Thanks for the suggestion which seems to make sense, but I'm struggling a bit to get it working. My code is below, WMat is my world transform for drawing the object, and P1 is the ray starting point, and PDir is the ray direction, which I think have the right values. When I do these transforms, I get no intersections at all. Are there any good examples anywhere?

Thanks

InvWorld = Matrix.Invert(WMat)

P1.TransformCoordinate(InvWorld)
PDir.TransformCoordinate(InvWorld)

If DMesh.Intersect(P1, PDir) Then...


The ray direction should be treated as a normal vector - therefore the TransformCoordinate should be changed to TransformNormal to just rotate it by the matrix.

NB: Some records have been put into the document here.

(* ===== verification/ApprovalHistory.v ===== *)
(** The life of approvals: the states a sequence of the operations of [Approvals]
    reaches, the invariant that ties a grant to the Events of its stream, to the
    two ledgers and to its projection, and what follows from it. *)

From S2P Require Import Prelude Defaults Canonical Policy Catalog Independence Authority.
From S2P Require Import HashChain EventStore Tx EventLog Bus Approvals.
Open Scope Z_scope.

(** * Histories *)

(** The Event types of a stream, the status and the number of uses they lead to. *)
Inductive history (mu : option Z) : list string -> ApprovalStatus -> Z -> Prop :=
| history_requested : history mu ["APPROVAL_REQUESTED"] PENDING 0
| history_moved ts s n t s' :
    history mu ts s n -> t <> "APPROVAL_CONSUMED" -> next_status s t = Ok s' -> history mu (ts ++ [t]) s' n
| history_consumed ts s n :
    history mu ts s n -> s ∈ CONSUMABLE -> (forall m, mu = Some m -> n < m) ->
    history mu (ts ++ ["APPROVAL_CONSUMED"]) (status_after_consumption (n + 1) mu) (n + 1)
| history_escalated ts n :
    history mu ts EXPIRED n -> history mu (ts ++ ["APPROVAL_ESCALATED"]) EXPIRED n.

(** The Event types that move a grant, with the status they lead to. *)
Definition moves : list (string * ApprovalStatus) := [
  ("APPROVAL_GRANTED", APPROVED); ("APPROVAL_REJECTED", REJECTED); ("APPROVAL_CANCELLED", CANCELLED);
  ("APPROVAL_EXPIRED", EXPIRED); ("APPROVAL_REVOKED", REVOKED)].

Lemma next_status_moves s t s' :
  t <> "APPROVAL_CONSUMED" -> next_status s t = Ok s' -> (t, s') ∈ moves /\ s ∉ TERMINAL.
Proof.
  unfold next_status. intros Ht. destruct (mem s TERMINAL) eqn:Hm; [done|]. apply mem_false in Hm.
  destruct (find _ TRANSITIONS) as [e|] eqn:Hf; [|done]. intros [= <-]. split; [|done].
  apply find_some in Hf as [Hin E%bool_decide_eq_true]. apply list_elem_of_In in Hin.
  unfold TRANSITIONS in Hin. unfold moves.
  repeat (apply elem_of_cons in Hin as [->|Hin]; [injection E as <- <-; cbn; first [done|set_solver]|]).
  by apply elem_of_nil in Hin.
Qed.

Lemma granted_from s s' : next_status s "APPROVAL_GRANTED" = Ok s' -> s = PENDING /\ s' = APPROVED.
Proof. destruct s; vm_compute; naive_solver. Qed.

Lemma not_terminal s : s ∉ TERMINAL <-> s = PENDING \/ s ∈ CONSUMABLE.
Proof. unfold TERMINAL, CONSUMABLE. destruct s; set_solver. Qed.

Lemma history_pending mu ts n : history mu ts PENDING n -> ts = ["APPROVAL_REQUESTED"] /\ n = 0.
Proof.
  intros H. inversion H as [|ts' s n' t s' _ Ht Hn|ts' s n' _ _ _ Hts Hs|]; subst; [done| |].
  - apply next_status_moves in Hn as [Hin _]; [|done]. unfold moves in Hin. set_solver.
  - revert Hs. unfold status_after_consumption. destruct mu; [destruct (_ <=? _)|]; done.
Qed.
(** ** What the readings of an operation see *)

Definition used_at (scope : BudgetScope) (ids : option (list string)) (now : Z) l : res Z :=
  usage_for l.(task_channel) l.(usage_rows) scope.(scope_type) scope.(scope_id)
    (if mem scope.(scope_type) ["agent_daily"; "agent_task"; "channel_daily"; "schedule_daily"]
     then Some (day_number now) else None) ids.

Definition open_total (scope : BudgetScope) (now : Z) (rows : list ReservationRow) : Z :=
  sum_estimates (List.filter (open_in scope now None) rows).

#[local] Arguments open_total : simpl never.

Lemma used_cost_units_ok scope ids l u l' :
  used_cost_units clock scope ids l = Ok (u, l') <->
  used_at scope ids (clock l.(ticks)) l = Ok u /\ l' = with_ticks (S l.(ticks)) l.
Proof.
  unfold used_cost_units. rewrite tx_bind_ok. split.
  - intros (now & l1 & [= <- <-] & H). by apply lift_ok in H as [H <-].
  - intros [H ->]. eexists _, _. split; [done|]. by apply lift_ok.
Qed.

Lemma reserved_cost_units_ok scope ex l h l' :
  reserved_cost_units clock scope ex l = Ok (h, l') <->
  h = sum_estimates (List.filter (open_in scope (clock l.(ticks)) ex) l.(reservations)) /\
  l' = with_ticks (S l.(ticks)) l.
Proof.
  unfold reserved_cost_units. rewrite tx_bind_ok. split.
  - intros (now & l1 & [= <- <-] & [= <- <-]). done.
  - intros [-> ->]. by eexists _, _.
Qed.

Lemma append_step q l (x : AppendResult) l' :
  append q l = Ok (x, l') <-> exists s, el_append q l.(store) = Ok (x, s) /\ l' = with_store s l.
Proof.
  unfold append. destruct (el_append _ _) as [[x0 s]|e]; [|naive_solver].
  split; [intros [= <- <-]; eauto|]. by intros (? & [= <- <-] & ->).
Qed.

Lemma insert_reservation_ok r l u l' :
  insert_reservation r l = Ok (u, l') <->
  Forall (fun x => x.(reservation_id) <> r.(reservation_id)) l.(reservations) /\
  l' = with_reservations (l.(reservations) ++ [r]) l.
Proof.
  unfold insert_reservation. destruct (existsb _ _) eqn:E, u.
  - split; [done|]. intros [H _]. apply existsb_exists in E as (x & Hx%list_elem_of_In & He%String.eqb_eq).
    rewrite Forall_forall in H. by destruct (H x Hx).
  - assert (Forall (fun x => x.(reservation_id) <> r.(reservation_id)) l.(reservations)) as Hf.
    { apply Forall_forall. intros x Hx He. apply list_elem_of_In in Hx.
      enough (false = true) by done. rewrite <- E. apply existsb_exists. exists x. split; [done|].
      by apply String.eqb_eq. }
    split; [by intros [= <-]|by intros [_ ->]].
Qed.

(** A reservation attempt that returns, step by step. *)
Definition refusal (a : ReserveArgs) (used held : Z) (event : ustr) : ReservationOutcome := {|
  reserved := false; reservation := None; o_event_id := event; limit_cost_units := a.(a_limit);
  requested_cost_units := a.(a_estimate); o_used_cost_units := used; o_reserved_cost_units := held |}.

Definition success (a : ReserveArgs) (used held : Z) (event : ustr) : ReservationOutcome := {|
  reserved := true;
  reservation := Some {| b_reservation_id := new_reservation_id a; b_scope := a.(a_scope);
                         b_estimate := a.(a_estimate); b_event_id := event |};
  o_event_id := event; limit_cost_units := a.(a_limit); requested_cost_units := a.(a_estimate);
  o_used_cost_units := used; o_reserved_cost_units := held |}.

Variant reserve_effect (a : ReserveArgs) l (used held : Z) : ReservationOutcome -> Ledger ES -> Prop :=
| effect_refused x s :
    a.(a_limit) < used + held + a.(a_estimate) ->
    el_append (exceeded_request a used held) l.(store) = Ok (x, s) ->
    reserve_effect a l used held (refusal a used held x.(a_event_id))
      (with_store s (with_ticks (S (S l.(ticks))) l))
| effect_reserved x s :
    used + held + a.(a_estimate) <= a.(a_limit) ->
    Forall (fun y => y.(reservation_id) <> new_reservation_id a) l.(reservations) ->
    el_append (reserved_request a) l.(store) = Ok (x, s) ->
    reserve_effect a l used held (success a used held x.(a_event_id))
      (with_store s (with_reservations (l.(reservations) ++ [new_row a (clock (S (S l.(ticks))))])
        (with_ticks (S (S (S l.(ticks)))) l))).

Lemma try_reserve_ok a l o l' :
  try_reserve clock a l = Ok (o, l') ->
  mem a.(a_scope).(scope_type) SCOPE_TYPES = true /\ 0 <= a.(a_estimate) /\ 0 <= a.(a_limit) /\
  exists used, used_at a.(a_scope) a.(a_run_ids) (clock l.(ticks)) l = Ok used /\
    reserve_effect a l used (open_total a.(a_scope) (clock (S l.(ticks))) l.(reservations)) o l'.
Proof.
  unfold try_reserve. intros H.
  apply tx_bind_ok in H as (? & l1 & [Hty%negb_false_iff <-]%guard_tx_ok & H).
  apply tx_bind_ok in H as (? & l1 & [[He Hl]%orb_false_iff <-]%guard_tx_ok & H).
  apply tx_bind_ok in H as (used & l1 & [Hu ->]%used_cost_units_ok & H).
  apply tx_bind_ok in H as (held & l1 & [-> ->]%reserved_cost_units_ok & H). cbn [ticks with_ticks reservations] in H.
  change (with_ticks _ (with_ticks _ l)) with (with_ticks (S (S l.(ticks))) l) in H.
  split; [done|]. split; [lia|]. split; [lia|]. exists used. split; [done|].
  fold (open_total a.(a_scope) (clock (S l.(ticks))) l.(reservations)) in H.
  unfold would_exceed in H. match type of H with (if ?b then _ else _) _ = _ => destruct b eqn:Hx end.
  - apply tx_bind_ok in H as (res & l1 & (s & Hs & ->)%append_step & [<- <-]%tx_ret_ok).
    apply effect_refused; [lia|done].
  - apply tx_bind_ok in H as (now & l1 & [= <- <-] & H).
    change (with_ticks _ (with_ticks _ l)) with (with_ticks (S (S (S l.(ticks)))) l) in H.
    apply tx_bind_ok in H as (? & l1 & [Hf ->]%insert_reservation_ok & H).
    change (reservations (with_ticks _ l)) with (reservations l) in *.
    apply tx_bind_ok in H as (res & l1 & (s & Hs & ->)%append_step & [<- <-]%tx_ret_ok).
    apply effect_reserved; [lia|done|done].
Qed.

Lemma plain_exceeded a used held : plain (exceeded_request a used held).
Proof. split; [|done]. cbn. by destruct (a_work_item a). Qed.

Lemma plain_reserved a : plain (reserved_request a).
Proof. split; [|done]. cbn. by destruct (a_work_item a). Qed.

The ray start position, on the other hand, should be rotated and translated just like you have already written.

Niko Suni

Yes, that does it, I'm most grateful for your help.

Many thanks
Quote:Original post by ibelchamber
Yes, that does it, I'm most grateful for your help.

Many thanks


No prob, glad you got it working [smile]

Niko Suni

I learnt something there ;-)
To get an inverse transpose matrix, would you invert the matrix, then transpose it?
Cheers
I've seen two interpretations of "inverse transpose": First, like you said, inverts the matrix and then transposes it, effectively isolating the rotation part. Second, orthonormal1 rotation matrix can be inverted by taking it's transpose (because you essentially flip the space around all axes when taking the transpose). The first one is more general of these two.

I was never good at maths terms, even though I have a sharp understanding (if I do say myself [wink]) of the actual calculations. Didn't learn this from school, though...

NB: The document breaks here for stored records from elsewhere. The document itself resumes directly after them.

(** No missed occurrence is lost. After an outage every missed occurrence
    is either created or noted as skipped, never both. RUN_ONCE creates exactly
    the latest; a limited backfill creates the earliest ones inside its window
    up to its limit, warns unless it created all, and fails only on a negative
    setting. *)
Theorem missed_runs_accounted policy missed now window limit :
  match plan_missed_runs policy missed now window limit with
  | Err e => e = "BACKFILL_INVALID" /\ policy = BACKFILL_LIMITED /\ missed <> [] /\ (window < 0 \/ limit < 0)
  | Ok p =>
      p.(to_create) ++ p.(skipped) ≡ₚ missed /\
      (policy = SKIP -> p.(to_create) = []) /\
      (policy = RUN_ONCE -> missed <> [] -> exists m, p.(to_create) = [m] /\
         forall x, x ∈ missed -> x.(m_scheduled_for) <= m.(m_scheduled_for)) /\
      (policy = BACKFILL_LIMITED -> missed <> [] ->
         Z.of_nat (length p.(to_create)) <= limit /\
         (forall m, m ∈ p.(to_create) -> now - seconds window <= m.(m_scheduled_for)) /\
         (forall x, x ∈ p.(skipped) -> x.(m_scheduled_for) < now - seconds window \/
            Z.of_nat (length p.(to_create)) = limit /\
            forall m, m ∈ p.(to_create) -> m.(m_scheduled_for) <= x.(m_scheduled_for)) /\
         (p.(warning) = None <-> p.(skipped) = []))
  end.
Proof.
  pose proof (plan_missed_partition policy missed now window limit) as Hpart. revert Hpart.
  unfold plan_missed_runs. cbn zeta. pose proof (py_sorted_perm by_instant missed) as Hp.
  pose proof (ordered_missed missed) as Ho. set (l := py_sorted by_instant missed) in *.
  assert (missed <> [] -> length l <> 0%nat) as Hne.
  { intros H1 H2%nil_length_inv. rewrite H2 in Hp. by apply Permutation_nil_l in Hp. }
  case_bool_decide as E0; cbn [orb].
  { intros _. split; [exact Hp|]. split; [done|]. split; intros _ Hm; by destruct (Hne Hm). }
  case_bool_decide as E1; [subst; done|]. case_bool_decide as E2.
  { subst. cbn. intros Hpart. split; [exact Hpart|]. split; [done|]. split; [|done].
    intros _ _. destruct (drop (length l - 1) l) as [|m [|m' r]] eqn:Ed;
      [apply (f_equal length) in Ed; rewrite length_drop in Ed; cbn in Ed; lia| |
       apply (f_equal length) in Ed; rewrite length_drop in Ed; cbn in Ed; lia].
    exists m. split; [done|]. intros x Hx. rewrite <- Hp, <- (take_drop (length l - 1) l), Ed in Hx.
    apply elem_of_app in Hx as [Hx|Hx]; [|by apply list_elem_of_singleton in Hx as ->].
    rewrite <- (take_drop (length l - 1) l), Ed in Ho. apply (sorted_split _ _ _ _ Ho Hx). left. }
  assert (policy = BACKFILL_LIMITED) as -> by (by destruct policy).
  assert (missed <> []) as Hm by (intros ->; by apply Permutation_nil_r in Hp; rewrite Hp in E0).
  destruct (Z.ltb_spec window 0); [cbn; tauto|]. destruct (Z.ltb_spec limit 0); [cbn; tauto|]. cbn [orb].
  set (inw := List.filter (fun m => now - seconds window <=? m.(m_scheduled_for)) l).
  set (out := List.filter (fun m => m.(m_scheduled_for) <? now - seconds window) l).
  cbn [to_create skipped warning]. intros Hpart. split; [exact Hpart|]. split; [done|]. split; [done|]. intros _ _. split; [rewrite length_take; lia|]. split.
  { intros m Hin%list_elem_of_In%In_elem_take_filter. by apply Z.leb_le. }
  split; [|by destruct (out ++ _)].
  intros x [Hx|Hx]%elem_of_app.
  - left. by apply list_elem_of_In, filter_In in Hx as [_ Hx%Z.ltb_lt].
  - right. split.
    + rewrite length_take. assert (Z.to_nat limit < length inw)%nat; [|lia].
      destruct (decide (Z.to_nat limit < length inw)%nat); [done|]. rewrite drop_ge in Hx by lia.
      by apply elem_of_nil in Hx.
    + intros m Hin. apply (sorted_split (take (Z.to_nat limit) inw) (drop (Z.to_nat limit) inw)); [|done..].
      rewrite take_drop. by apply filter_sorted.
Qed.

1 Orthonormal: a matrix in which all it's basis vectors are perpendicular regarding each other, AKA uniform rotation.

Niko Suni

Thanks,
I am interested in the specializations of inverse transpose for when you need the worldIT, viewIT, projectionIT in shaders.

So would an orthonormal matrix be a normal matrix - oh, only with affine transformations, so projection matrix wouldn't be?

I haven't covered matrices in school either. Since I am 15, I am doing my GCSEs (in the acceleration set for maths ;-}). Still, we were revising straight lines graphs today, finding gradients, lengths and midpoints of lines etc. When I had recently been finding the length of quaternions with pythag and interpolating across a vector to find the collision point between to sphere - that was rather frustrating[grin]

Cheers + ratings!
An orthonormal matrix's vectors defining the rotation (first 3x3 part for a 3d transform) are perfectly perpendicular to each others so that they form a perfect cube given any rotation if visualized as each vector defining a cube root. It has the advantage of being "symmetrical" (in lack of better word) along all axes of the transform, and therefore it's effect can be exactly inverted by simply transposing it.

Perspective projection matrix defines a more complex interaction with the values, so it can't be inversed by simply transposing. An ordinary view matrix can be decomposed using transposition, but you can't get the target vector from it because it doesn't exist in the matrix, even though it is used when constructing the matrix to determine the view rotation.